══ DATA RECORDS ══

Lemma substring_app_r (a b : string) i n :
  String.substring (String.length a + i) n (a +:+ b) = String.substring i n b.
Proof. induction a as [|c a IH]; simpl; [reflexivity | exact IH]. Qed.

Lemma substring_all (s : string) : String.substring 0 (String.length s) s = s.
Proof. induction s as [|c s IH]; simpl; [reflexivity | rewrite IH; reflexivity]. Qed.

Lemma substring_app_l (a b : string) :
  String.substring 0 (String.length a) (a +:+ b) = a.
Proof.
  induction a as [|c a IH]; simpl; [destruct b; reflexivity | rewrite IH; reflexivity].
Qed.

Lemma replace_unfold s pat rep :
  Js.replace s pat rep =
  if String.prefix pat s then
    rep +:+ String.substring (String.length pat) (String.length s - String.length pat) s
  else match s with
       | EmptyString => EmptyString
       | String c s' => String c (Js.replace s' pat rep)
       end.
Proof. destruct s; reflexivity. Qed.

Lemma append_empty_r (s : string) : s +:+ "" = s.
Proof.
  induction s as [|c s IH]; [reflexivity | exact (f_equal (String c) IH)].
Qed.

Lemma substring_none (s : string) : String.substring (String.length s) 0 s = "".
Proof. induction s as [|c s IH]; [reflexivity | exact IH]. Qed.

Lemma prefix_refl (s : string) : String.prefix s s = true.
Proof. apply String.prefix_correct, substring_all. Qed.

(** Where the pattern first occurs at the very end, [replace] swaps the
    ending. *)
Lemma replace_trailing a pat rep :
  no_earlier pat a = true → Js.replace (a +:+ pat) pat rep = a +:+ rep.
Proof.
  induction a as [|c a IH]; intros H.
  - change ("" +:+ pat) with pat. change ("" +:+ rep) with rep.
    rewrite replace_unfold, prefix_refl, Nat.sub_diag, substring_none.
    apply append_empty_r.
  - cbn [no_earlier] in H. apply andb_true_iff in H as [Hhere Hrest].
    apply negb_true_iff in Hhere.
    change (String c a +:+ pat) with (String c (a +:+ pat)) in *.
    change (String c a +:+ rep) with (String c (a +:+ rep)).
    rewrite replace_unfold, Hhere, (IH Hrest). reflexivity.
Qed.

(** [(s + t).endsWith(t)] *)
Lemma endsWith_app (s t : string) : Js.endsWith (s +:+ t) t = true.
Proof.
  unfold Js.endsWith. rewrite length_app.
  destruct (Nat.leb_spec (String.length t) (String.length s + String.length t)); [|lia].
  replace (String.length s + String.length t - String.length t)%nat
    with (String.length s + 0)%nat by lia.
  rewrite substring_app_r, substring_all. apply String.eqb_refl.
Qed.

(** Slicing behind a prefix is slicing the rest. *)
Lemma slice_app_r (a b : string) (x y : Z) :
  0 ≤ x → 0 ≤ y →
  Js.slice (a +:+ b) (Z.of_nat (String.length a) + x) (Z.of_nat (String.length a) + y)
  = Js.slice b x y.
Proof.
  intros Hx Hy. unfold Js.slice. rewrite length_app.
  destruct (Z.ltb_spec (Z.of_nat (String.length a) + x) 0); [lia|].
  destruct (Z.ltb_spec (Z.of_nat (String.length a) + y) 0); [lia|].
  destruct (Z.ltb_spec x 0); [lia|].
  destruct (Z.ltb_spec y 0); [lia|].
  set (la := String.length a). set (lb := String.length b).
  replace (Z.to_nat (Z.min (Z.of_nat la + x) (Z.of_nat (la + lb))))
    with (la + Z.to_nat (Z.min x (Z.of_nat lb)))%nat by lia.
  replace (Z.to_nat (Z.min (Z.of_nat la + y) (Z.of_nat (la + lb))
                     - Z.min (Z.of_nat la + x) (Z.of_nat (la + lb))))
    with (Z.to_nat (Z.min y (Z.of_nat lb) - Z.min x (Z.of_nat lb))) by lia.
  apply substring_app_r.
Qed.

═══

Look above for the line with "Js.replace s pat" and the line with "Proof. induction s as [|c s IH]; [reflexivity". Retype those two lines and every line between them exactly, adding nothing.

### TASK RESULT
  Js.replace s pat rep =
  if String.prefix pat s then
    rep +:+ String.substring (String.length pat) (String.length s - String.length pat) s
  else match s with
       | EmptyString => EmptyString
       | String c s' => String c (Js.replace s' pat rep)
       end.
Proof. destruct s; reflexivity. Qed.

Lemma append_empty_r (s : string) : s +:+ "" = s.
Proof.
  induction s as [|c s IH]; [reflexivity | exact (f_equal (String c) IH)].
Qed.

Lemma substring_none (s : string) : String.substring (String.length s) 0 s = "".
Proof. induction s as [|c s IH]; [reflexivity | exact IH]. Qed.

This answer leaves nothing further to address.